Shaping Pancreatic β-Cell Differentiation and Functioning: The Influence of Mechanotransduction

Embryonic and pluripotent stem cells hold great promise in generating beta-cells for both replacing medicine and novel therapeutic discoveries in diabetes mellitus. However, their differentiation in vitro is still inefficient, and functional studies reveal that most of these beta-like cells still fail to fully mirror the adult beta-cell physiology. For their proper growth and functioning, beta-cells require a very specific environment, the islet niche, which provides a myriad of chemical and physical signals.

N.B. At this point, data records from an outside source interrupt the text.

(** The three things a turn can do: leave the state as it is, move the
    cursor forward without emitting, or emit the line under the cursor and
    step to the next one. *)
Inductive turn (lines : list pystr) (i : nat) (r : list pystr) : state -> Prop :=
  | turn_stuck : turn lines i r (i, r)
  | turn_drop i' : i < i' <= length lines -> turn lines i r (i', r)
  | turn_keep line :
      lines !! i = Some line -> is_direct line = false ->
      turn lines i r (i + 1, r ++ [line]).

(** What has been emitted is a subsequence of the lines behind the cursor,
    and no emitted line is the start of a direct statement. *)
Definition emitted_ok (lines : list pystr) (st : state) : Prop :=
  st.2 `sublist_of` take st.1 lines /\
  Forall (fun l => is_direct l = false) st.2.

(** Every debug call that is opened is closed: a line with the marker
    ends with a closing parenthesis or has, somewhere after it, a line that
    does. *)
Definition calls_closed (lines : list pystr) : Prop :=
  forall j d,
    lines !! j = Some d -> has_debug_marker d = true -> closes_call d = false ->
    exists k c, j < k /\ lines !! k = Some c /\ closes_call c = true.

(** With as many lines emitted as the cursor has passed, every line behind
    the cursor has been kept by its own turn. *)
Definition all_kept_so_far (lines : list pystr) (st : state) : Prop :=
  length st.2 <= st.1 <= length lines
  /\ (length st.2 = st.1 ->
      forall k line, k < st.1 -> lines !! k = Some line ->
        is_direct line = false
        /\ (is_candidate line = true ->
            has_debug (chain_scan lines k line) = false)).

(** Two lines of the same kind: the tests of the loops do not tell them
    apart. *)
Definition same_kind (l l' : pystr) : Prop :=
  has_debug_marker l' = has_debug_marker l
  /\ is_comment l' = is_comment l
  /\ has_opener l' = has_opener l
  /\ closes_call l' = closes_call l
  /\ is_continuation l' = is_continuation l.

(** A line between two margins. *)
Definition with_margins (ws ws' l : pystr) : pystr := ws ++ l ++ ws'.

(** ** The callers: [process_file] and [main] *)

(** What the callers ask of their surroundings.  [read_text] is
    [open(filepath, 'r', encoding='utf-8')] followed by [f.read()]: the
    decoded text, or [None] when either raises.  [write_text] is
    [open(filepath, 'w', encoding='utf-8')] followed by [f.write(text)]: the
    files afterwards, and whether it went through without raising.
    [base_dir_exists] is [base_dir.exists()] and [rglob_go] is
    [list(base_dir.rglob('*.go'))], for the fixed [base_dir] of [main]. *)
Class FileSystem (FS path : Type) := {
  read_text : FS -> path -> option pystr;
  write_text : FS -> path -> pystr -> FS * bool;
  base_dir_exists : FS -> bool;
  rglob_go : FS -> list path
}.

(** The lines printed, on the standard output or on the standard error,
    by what they say; the text of the exception in [ErrorProcessing] and
    the form of the path in [Modified] are left out. *)
Inductive message (path : Type) : Type :=
  | ErrorProcessing (filepath : path)
  | DirectoryMissing
  | Removing
  | BlankLine
  | NoGoFiles
  | Modified (go_file : path)
  | AllRemoved
  | FilesModified (modified_count : nat).
Arguments ErrorProcessing {path} filepath.
Arguments DirectoryMissing {path}.
Arguments Removing {path}.
Arguments BlankLine {path}.
Arguments NoGoFiles {path}.
Arguments Modified {path} go_file.
Arguments AllRemoved {path}.
Arguments FilesModified {path} modified_count.

Definition is_Modified {path : Type} (m : message path) : bool :=
  match m with
  | Modified _ => true
  | _ => false
  end.

(** The files named by the [Modified] lines of an output, in order. *)
Definition modified_files {path : Type} (out : list (message path))
    : list path :=
  omap (fun m => match m with Modified p => Some p | _ => None end) out.

(** [process_file(filepath)] (source lines 98-117): the files afterwards,
    what was printed and the value returned; [None] when the transform
    never returns. *)
Definition process_file `{FileSystem FS path} (fs : FS) (filepath : path)
    : option (FS * list (message path) * bool) :=
  match read_text fs filepath with
  | None => Some (fs, [ErrorProcessing filepath], false)
  | Some content =>
      if negb (contains debug_marker content) then Some (fs, [], false)
      else
        match remove_debug_logs content with
        | None => None
        | Some new_content =>
            let '(fs', written) := write_text fs filepath new_content in
            if written then Some (fs', [], true)
            else Some (fs', [ErrorProcessing filepath], false)
        end
  end.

While the nature and effects of chemical stimuli have been widely characterized, less is known about the mechanical signals. We here review the current status of knowledge of biophysical cues provided by the niche where beta-cells normally live and differentiate, and we underline the possible machinery designated for mechanotransduction in beta-cells. Although the regulatory mechanisms remain poorly understood, the analysis reveals that beta-cells are equipped with all mechanosensors and signaling proteins actively involved in mechanotransduction in other cell types, and they respond to mechanical cues by changing their behavior. By engineering microenvironments mirroring the biophysical niche properties it is possible to elucidate the beta-cell mechanotransductive-regulatory mechanisms and to harness them for the promotion of beta-cell differentiation capacity in vitro.